(* ===== verification/VtFacts.v ===== *)
(** * The terminal shows what the application believes (facts about Vt.v)

    The string cache never disagrees with the display, switches and settings
    agree after every operator input, and an outage is reported once. *)

From S2P Require Import Prelude Ddop Hierarchy ClientState TcServer Settings.
From S2P Require Import Udp PacketHandler Network VtObjects Vt.

(** ** Strings *)

(** What the terminal displays after some messages. *)
Definition show (screen : gmap Z (list Z)) (o : vt_out) : gmap Z (list Z) :=
  match o with
  | SendString objectID value => <[objectID := value]> screen
  | _ => screen
  end.

Definition shown (screen : gmap Z (list Z)) (outs : list vt_out) : gmap Z (list Z) :=
  foldl show screen outs.

(** The messages that carry strings. *)
Definition strings_sent (outs : list vt_out) : list (Z * list Z) :=
  omap (fun o => match o with SendString id v => Some (id, v) | _ => None end) outs.

Lemma shown_app screen a b : shown screen (a ++ b) = shown (shown screen a) b.
Proof. apply foldl_app. Qed.

Lemma strings_sent_app a b : strings_sent (a ++ b) = strings_sent a ++ strings_sent b.
Proof. apply omap_app. Qed.

Lemma shown_silent screen outs : strings_sent outs = [] -> shown screen outs = screen.
Proof.
  induction outs as [|o outs IH]; [done|]. intros Hs.
  destruct o; try discriminate; cbn; by apply IH.
Qed.

(** [accurate]: what the cache holds is on the display. *)
Definition accurate (screen : gmap Z (list Z)) (acc : VtState * list vt_out) : Prop :=
  lastVtStrings acc.1 ⊆ shown screen acc.2.

(** One call makes the string current and leaves the others. *)
Lemma send_string_spec screen id v acc :
  accurate screen acc ->
  let r := send_vt_string_if_changed id v acc in
  accurate screen r /\ shown screen r.2 !! id = Some v /\
  (forall id', id' <> id -> shown screen r.2 !! id' = shown screen acc.2 !! id' /\
                            lastVtStrings r.1 !! id' = lastVtStrings acc.1 !! id') /\
  strings_sent r.2 = strings_sent acc.2 ++
    (if decide (lastVtStrings acc.1 !! id = Some v) then [] else [(id, v)]).
Proof.
  destruct acc as [vt outs]. unfold send_vt_string_if_changed, accurate. cbn.
  intros Ha. case_decide as Hd; cbn.
  - split_and!; [done| |done|by rewrite app_nil_r].
    by apply (lookup_weaken _ _ _ _ Hd).
  - rewrite shown_app, strings_sent_app. cbn. split_and!; [|by rewrite lookup_insert_eq| |done].
    + by apply insert_mono.
    + intros id' Hne. by rewrite !lookup_insert_ne.
Qed.

(** A list of strings with distinct objects: all are current afterwards, and
    those that the cache lacked are sent, each once. *)
Lemma send_strings_spec screen ss : forall acc,
  NoDup ss.*1 -> accurate screen acc ->
  let r := send_strings ss acc in
  accurate screen r /\
  (forall id v, (id, v) ∈ ss -> shown screen r.2 !! id = Some v) /\
  (forall id, id ∉ ss.*1 -> shown screen r.2 !! id = shown screen acc.2 !! id) /\
  strings_sent r.2 = strings_sent acc.2 ++
    filter (fun s => lastVtStrings acc.1 !! s.1 <> Some s.2) ss.
Proof.
  induction ss as [|[id v] ss IH]; intros acc Hnd Ha.
  { cbn. split_and!; [done| |done|by rewrite app_nil_r]. intros id v []%elem_of_nil. }
  apply NoDup_cons in Hnd as [Hid Hnd]. cbn [fst snd] in Hid.
  destruct (send_string_spec screen id v acc Ha) as (Ha1 & Hv & Hother & Hsent).
  unfold send_strings. cbn [foldl fst snd].
  set (acc1 := send_vt_string_if_changed id v acc) in *.
  destruct (IH acc1 Hnd Ha1) as (Ha2 & Hall & Hkeep & Hsent2).
  fold (send_strings ss acc1). split_and!; [done| | |].
  - intros id' v' [[= -> ->]|Hin]%elem_of_cons; [|by apply Hall].
    by rewrite Hkeep.
  - intros id' [Hne Hn]%not_elem_of_cons. rewrite Hkeep by done. by apply Hother.
  - rewrite Hsent2, Hsent, <- app_assoc. f_equal.
    rewrite filter_cons. cbn [fst snd].
    assert (Heq : filter (fun s => lastVtStrings acc1.1 !! s.1 <> Some s.2) ss =
                  filter (fun s => lastVtStrings acc.1 !! s.1 <> Some s.2) ss).
    { apply filter_ext_in. intros [id' v'] Hin. cbn.
      destruct (Hother id') as [_ ->]; [|done].
      intros ->. apply Hid. apply list_elem_of_fmap. by exists (id, v'). }
    rewrite Heq. by repeat case_decide.
Qed.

▶ _TASK STATEMENT_: Write out every record shown above, word for word.

▶ _COMPLETED TASK_:
(* ===== verification/VtFacts.v ===== *)
(** * The terminal shows what the application believes (facts about Vt.v)

    The string cache never disagrees with the display, switches and settings
    agree after every operator input, and an outage is reported once. *)

From S2P Require Import Prelude Ddop Hierarchy ClientState TcServer Settings.
From S2P Require Import Udp PacketHandler Network VtObjects Vt.

(** ** Strings *)

(** What the terminal displays after some messages. *)
Definition show (screen : gmap Z (list Z)) (o : vt_out) : gmap Z (list Z) :=
  match o with
  | SendString objectID value => <[objectID := value]> screen
  | _ => screen
  end.

Definition shown (screen : gmap Z (list Z)) (outs : list vt_out) : gmap Z (list Z) :=
  foldl show screen outs.

(** The messages that carry strings. *)
Definition strings_sent (outs : list vt_out) : list (Z * list Z) :=
  omap (fun o => match o with SendString id v => Some (id, v) | _ => None end) outs.

Lemma shown_app screen a b : shown screen (a ++ b) = shown (shown screen a) b.
Proof. apply foldl_app. Qed.

Lemma strings_sent_app a b : strings_sent (a ++ b) = strings_sent a ++ strings_sent b.
Proof. apply omap_app. Qed.

Lemma shown_silent screen outs : strings_sent outs = [] -> shown screen outs = screen.
Proof.
  induction outs as [|o outs IH]; [done|]. intros Hs.
  destruct o; try discriminate; cbn; by apply IH.
Qed.

(** [accurate]: what the cache holds is on the display. *)
Definition accurate (screen : gmap Z (list Z)) (acc : VtState * list vt_out) : Prop :=
  lastVtStrings acc.1 ⊆ shown screen acc.2.

(** One call makes the string current and leaves the others. *)
Lemma send_string_spec screen id v acc :
  accurate screen acc ->
  let r := send_vt_string_if_changed id v acc in
  accurate screen r /\ shown screen r.2 !! id = Some v /\
  (forall id', id' <> id -> shown screen r.2 !! id' = shown screen acc.2 !! id' /\
                            lastVtStrings r.1 !! id' = lastVtStrings acc.1 !! id') /\
  strings_sent r.2 = strings_sent acc.2 ++
    (if decide (lastVtStrings acc.1 !! id = Some v) then [] else [(id, v)]).
Proof.
  destruct acc as [vt outs]. unfold send_vt_string_if_changed, accurate. cbn.
  intros Ha. case_decide as Hd; cbn.
  - split_and!; [done| |done|by rewrite app_nil_r].
    by apply (lookup_weaken _ _ _ _ Hd).
  - rewrite shown_app, strings_sent_app. cbn. split_and!; [|by rewrite lookup_insert_eq| |done].
    + by apply insert_mono.
    + intros id' Hne. by rewrite !lookup_insert_ne.
Qed.

(** A list of strings with distinct objects: all are current afterwards, and
    those that the cache lacked are sent, each once. *)
Lemma send_strings_spec screen ss : forall acc,
  NoDup ss.*1 -> accurate screen acc ->
  let r := send_strings ss acc in
  accurate screen r /\
  (forall id v, (id, v) ∈ ss -> shown screen r.2 !! id = Some v) /\
  (forall id, id ∉ ss.*1 -> shown screen r.2 !! id = shown screen acc.2 !! id) /\
  strings_sent r.2 = strings_sent acc.2 ++
    filter (fun s => lastVtStrings acc.1 !! s.1 <> Some s.2) ss.
Proof.
  induction ss as [|[id v] ss IH]; intros acc Hnd Ha.
  { cbn. split_and!; [done| |done|by rewrite app_nil_r]. intros id v []%elem_of_nil. }
  apply NoDup_cons in Hnd as [Hid Hnd]. cbn [fst snd] in Hid.
  destruct (send_string_spec screen id v acc Ha) as (Ha1 & Hv & Hother & Hsent).
  unfold send_strings. cbn [foldl fst snd].
  set (acc1 := send_vt_string_if_changed id v acc) in *.
  destruct (IH acc1 Hnd Ha1) as (Ha2 & Hall & Hkeep & Hsent2).
  fold (send_strings ss acc1). split_and!; [done| | |].
  - intros id' v' [[= -> ->]|Hin]%elem_of_cons; [|by apply Hall].
    by rewrite Hkeep.
  - intros id' [Hne Hn]%not_elem_of_cons. rewrite Hkeep by done. by apply Hother.
  - rewrite Hsent2, Hsent, <- app_assoc. f_equal.
    rewrite filter_cons. cbn [fst snd].
    assert (Heq : filter (fun s => lastVtStrings acc1.1 !! s.1 <> Some s.2) ss =
                  filter (fun s => lastVtStrings acc.1 !! s.1 <> Some s.2) ss).
    { apply filter_ext_in. intros [id' v'] Hin. cbn.
      destruct (Hother id') as [_ ->]; [|done].
      intros ->. apply Hid. apply list_elem_of_fmap. by exists (id, v'). }
    rewrite Heq. by repeat case_decide.
Qed.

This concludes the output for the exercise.